-------- DATA RECORDS

Fixpoint build_agents (cfg : Config) (options : RegOptions) (names : list string) (reg : Registry)
    : result Registry :=
  match names with
  | [] => Ok reg
  | name :: rest => reg ← build_agent cfg options reg name; build_agents cfg options rest reg
  end.

Definition sortedAgentNames (agents : gmap string Agent) : list string := sorted_keys agents.

(** The inner loop of the second pass: the aliases of one agent. *)
Fixpoint add_aliases (agents : gmap string Agent) (name : string) (aliases : list string)
    (acc : gmap string string) : result (gmap string string) :=
  match aliases with
  | [] => Ok acc
  | alias :: rest =>
      if alias =s "" then add_aliases agents name rest acc
      else
        let add := if bool_decide (is_Some (agents !! alias)) && (alias <>s name) then
            Err (errorf ("alias collision: " +:+ Quote alias +:+
                         " conflicts with canonical agent name"))
          else add_aliases agents name rest (<[alias := name]> acc) in
        match acc !! alias with
        | Some existing =>
            if existing <>s name then
              Err (errorf ("alias collision: " +:+ Quote alias +:+ " maps to both " +:+
                           Quote existing +:+ " and " +:+ Quote name))
            else add
        | None => add
        end
  end.

Fixpoint build_aliases (agents : gmap string Agent) (names : list string)
    (acc : gmap string string) : result (gmap string string) :=
  match names with
  | [] => Ok acc
  | name :: rest =>
      let agent := default zero_regagent (agents !! name) in
      acc ← add_aliases agents (agt_Name agent) (elems (agt_Aliases agent)) acc;
      build_aliases agents rest acc
  end.

Definition Build (cfg : Config) (options : RegOptions) : result Registry :=
  reg ← build_agents cfg options (sorted_keys (cfg_Agents cfg)) (mkRegistry ∅ ∅ []);
  aliases ← build_aliases (reg_Agents reg) (sortedAgentNames (reg_Agents reg)) (reg_Aliases reg);
  Ok (mkRegistry (reg_Agents reg) aliases (reg_Warnings reg)).

(** [reg.Agent(name)] and [reg.ResolveAlias(alias)] *)
Definition Agent_ (r : Registry) (name : string) : option Agent := reg_Agents r !! name.
Definition ResolveAlias (r : Registry) (alias : string) : option string := reg_Aliases r !! alias.

(** ** Agents registered from code

    The package's map as explicit state. [Build] does not take it. *)

Abbreviation code_agents := (gmap string Agent).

----------------

For the word "then", go through the records and show each line that carries it.

      if alias =s "" then add_aliases agents name rest acc
        let add := if bool_decide (is_Some (agents !! alias)) && (alias <>s name) then
            if existing <>s name then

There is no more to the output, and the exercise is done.